Bölüm 3

44.4K 2.3K 39
                                    

Mehir telefonun kapandığını anlar anlamaz öfkeyle elindeki cihazı yatağın üstüne savurdu. Yine yapmıştı işte. Tan Bey'in adı bile yetiyordu okul hayatının mahvolmasına. Oysa okulu bitip İstanbul'a taşındığından bu yana Tan'la iletişimi ne kadar da güzeldi. Sahra ve Furkan'ı ziyarete gittiği zaman, onu gezdirirken, beraber zaman geçirirken, o kadar çok eğleniyordu ki oysa. Neden her zaman okul dışında olduğu gibi eğlenceli olamıyordu sanki. Ankara, içindeki canavarı ortaya çıkarıyordu adeta.

Kapısının vurulduğunu duyunca gelenin kimliğini tahmin ederek elini beline koydu ve hızla sesin geldiği tarafa döndü.

"Beni rahat bırak Tan."diye bağırdı kapıya doğru.

Kapının arkasından Tan'ın neşeli sesi geldi.

"Hadi Mehir. Yapma böyle, o kadar yolu senin için geldim ben."

Gözlerini kıstı hafifçe. Sinirden delirmek üzereydi genç kız.

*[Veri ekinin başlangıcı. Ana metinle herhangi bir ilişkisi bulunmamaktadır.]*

(** * The four-way image splitter: cut model, drag controller, slice rasterizer

    A shallow embedding of [ImageEditor.tsx] (with the pieces of [App.tsx],
    [ImageUploader.tsx], [ResultGallery.tsx] and [types.ts] it talks to) and
    the proofs of the properties stated about it.

    Numbers.  A JavaScript [number] is modelled by [JS.number]: the
    rational a finite double denotes (kept in lowest terms, so that equal
    numbers are equal terms) or one of the three non-finite values
    [Infinity], [-Infinity], [NaN].  The sign of zero is not modelled.

    Arithmetic.  [B64] is the arithmetic of the code: IEEE 754 binary64,
    every operation on finite numbers being the exact operation followed by
    a rounding to the nearest double, ties to even.  The drag path (the
    pointer fraction, the two limits, the clamp, the store) is modelled in
    it, because there the rounding decides what is true.  [JS] holds the
    same operations without the rounding.  The rasterizer is modelled with
    those: its tiling property is stated in exact arithmetic, and its other
    properties depend on signs and on the order of numbers only, which
    rounding to nearest keeps. *)

From Stdlib Require Import String QArith Qcanon Qround Qpower List Bool Arith NArith ZArith Lia Lqa.
From Stdlib Require Import Permutation.
From Stdlib Require DecimalString DecimalNat.
Import ListNotations.

(* ================================================================== *)
(** ** JavaScript numbers *)
(* ================================================================== *)

Module JS.

Local Open Scope Qc_scope.

Inductive number : Type :=
| Fin (q : Qc)
| PosInf
| NegInf
| NaN.

Definition of_Q (q : Q) : number := Fin (Q2Qc q).
Definition of_Z (z : Z) : number := of_Q (inject_Z z).
Definition of_N (n : N) : number := of_Z (Z.of_N n).

(** [finite x] is the guarded view of a number: the rational it denotes,
    or [None] for [Infinity], [-Infinity] and [NaN]. *)
Definition finite (x : number) : option Qc :=
  match x with Fin q => Some q | _ => None end.

Definition neg (x : number) : number :=
  match x with
  | Fin q => Fin (- q)
  | PosInf => NegInf
  | NegInf => PosInf
  | NaN => NaN
  end.

(** [x + y] *)
Definition add (x y : number) : number :=
  match x, y with
  | NaN, _ | _, NaN => NaN
  | Fin a, Fin b => Fin (a + b)
  | PosInf, NegInf | NegInf, PosInf => NaN
  | PosInf, _ | _, PosInf => PosInf
  | NegInf, _ | _, NegInf => NegInf
  end.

Bir de senin için geldim demiyor muydu? Ah çok istemişti ya zaten. Öfkeyle iç çekti önce. Sinirlenmeyecekti... Sinirlenmeyecekti. Artık koskoca bir genç kız olmuştu değil mi? Yaşına göre davranacaktı. Soğuk bir ses tonuyla nezaketi için teşekkür edecek ve kendisi için zahmete girmesine gerek olmadığını söyleyecekti. Birkaç kez yavaş yavaş nefes alıp verdi. Evet sinirlenmeyecekti...

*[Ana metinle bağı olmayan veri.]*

Definition mechanisms : list mechanism :=
  [direct_scaling_method; named_effect_function; manual_transform].

Fixpoint first_success (ms : list mechanism) (clip : audio) (level : float) : option audio :=
  match ms with
  | [] => None
  | m :: rest =>
      match m clip level with
      | Some (Ok c) => Some c
      | _ => first_success rest clip level
      end
  end.

Definition adapter_contract (clip : audio) (level : float) : result audio :=
  match first_success mechanisms clip level with
  | Some c => Ok c
  | None => if near_one level then Ok clip else Raise volume_unavailable
  end.

End Adapter.
End Volume.

Import Volume.

(* ------------------------------------------------------------------ *)
(** * Merge Job (main.py, lines 146-248) *)

(** The fields [MergeWorker.__init__] stores: one Merge Request. *)
Record MergeWorker : Type := {
  video_path : string;
  audio_path : string;
  output_path : string;
  music_level : float;
  original_level : float;
  duck : bool
}.

Module Job.
Section Run.
Variables audio video : Type.
Variable L : MoviePy audio video.

(** What a run does to the outside, in order: the three Qt signals of the
    worker, and the calls that open, close, attach and write media. *)
Inductive event : Type :=
| progress_emit (n : Z)
| finished_emit (path : string)
| failed_emit (msg : string)
| VideoFileClip_call (path : string)
| AudioFileClip_call (path : string)
| video_exit_call (v : video)
| audio_exit_call (a : audio)
| with_audio_call (v : video) (a : audio)
| write_videofile_call (clip : video) (path : string) (o : write_options).

(** A statement: the events it performed and how it ended. *)
Definition M (A : Type) : Type := (list event * result A)%type.

Definition ret {A} (a : A) : M A := ([], Ok a).
Definition raise {A} (e : exn) : M A := ([], Raise e).
Definition lift {A} (r : result A) : M A := ([], r).
Definition emit (ev : event) : M unit := ([ev], Ok tt).
Definition call {A} (ev : event) (r : result A) : M A := ([ev], r).

Definition bind {A B} (m : M A) (k : A -> M B) : M B :=
  match m with
  | (l, Ok a) => let (l', r) := k a in (l ++ l', r)
  | (l, Raise e) => (l, Raise e)
  end.

(** [try: m / except Exception as e: h e] *)
Definition try_except {A} (m : M A) (h : exn -> M A) : M A :=
  match m with
  | (l, Ok a) => (l, Ok a)
  | (l, Raise e) => let (l', r) := h e in (l ++ l', r)
  end.

(** [with enter as r: body r].  [__exit__] runs on both ways out of the
    body; on an exception it may raise itself, or swallow the exception by
    returning a true value. *)
Definition with_ {R} (enter : M R) (exit_ : R -> option exn -> M bool)
    (body : R -> M unit) : M unit :=
  bind enter (fun r =>
    match body r with
    | (l, Ok _) =>
        bind (l, Ok tt) (fun _ => bind (exit_ r None) (fun _ => ret tt))
    | (l, Raise e) =>
        bind (l, Ok tt) (fun _ =>
        bind (exit_ r (Some e)) (fun swallowed =>
        if (swallowed : bool) then ret tt else raise e))
    end).

Declare Scope job_scope.
Delimit Scope job_scope with job.
Notation "x <- m ;; k" := (bind m (fun x => k))
  (at level 100, m at next level, right associativity) : job_scope.
Notation "m ;; k" := (bind m (fun _ => k))
  (at level 100, right associativity) : job_scope.
Local Open Scope job_scope.

(** Lines 215-220. *)
Definition loop_music (duration : float) (music : audio) : audio :=
  if PrimFloat.ltb 0%float duration then
    match audio_loop L with
    | Some loop =>
        match loop music duration with
        | Ok looped => looped
        | Raise _ => music
        end
    | None => music
    end
  else music.

(** Lines 222-229. *)
Definition attach_audio (w : MergeWorker) (v : video)
    (original_audio : option audio) (music : audio) : M video :=
  match duck w, original_audio with
  | true, Some original =>
      bed <- lift (_safe_vol L original (original_level w)) ;;
      mixed <- lift (CompositeAudioClip L [bed; music]) ;;
      call (with_audio_call v mixed) (with_audio L v mixed)
  | _, _ =>
      call (with_audio_call v music) (with_audio L v music)
  end.

Definition write_args (v_fps : float) : write_options :=
  {| codec := "libx264"; audio_codec := "aac";
     temp_audiofile := "_temp_audio.m4a"; remove_temp := true;
     threads := 0; fps_arg := v_fps |}.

Sonunda tüm çabasına rağmen sinirlerine hakim olamayacağını anlayınca "Ah!!"diye haykırdı kızgınlıkla topuğuyla yeri döverek. Onun sesiyle beraber Tan'ın endişeli sesi geldi kapının ardından.

"Mehir? İyi misin?"

İyi misin diye soruyordu. Buna inanmıyordu işte. Gözleri hayretle irileşirken öfkeden tüm kanı yanaklarına hücum etmişti.

"İyi miyim? Değilim Tan. İyi falan değilim." Diye bağırdı yerden aldığı ayakkabı tekini kapıya fırlatırken.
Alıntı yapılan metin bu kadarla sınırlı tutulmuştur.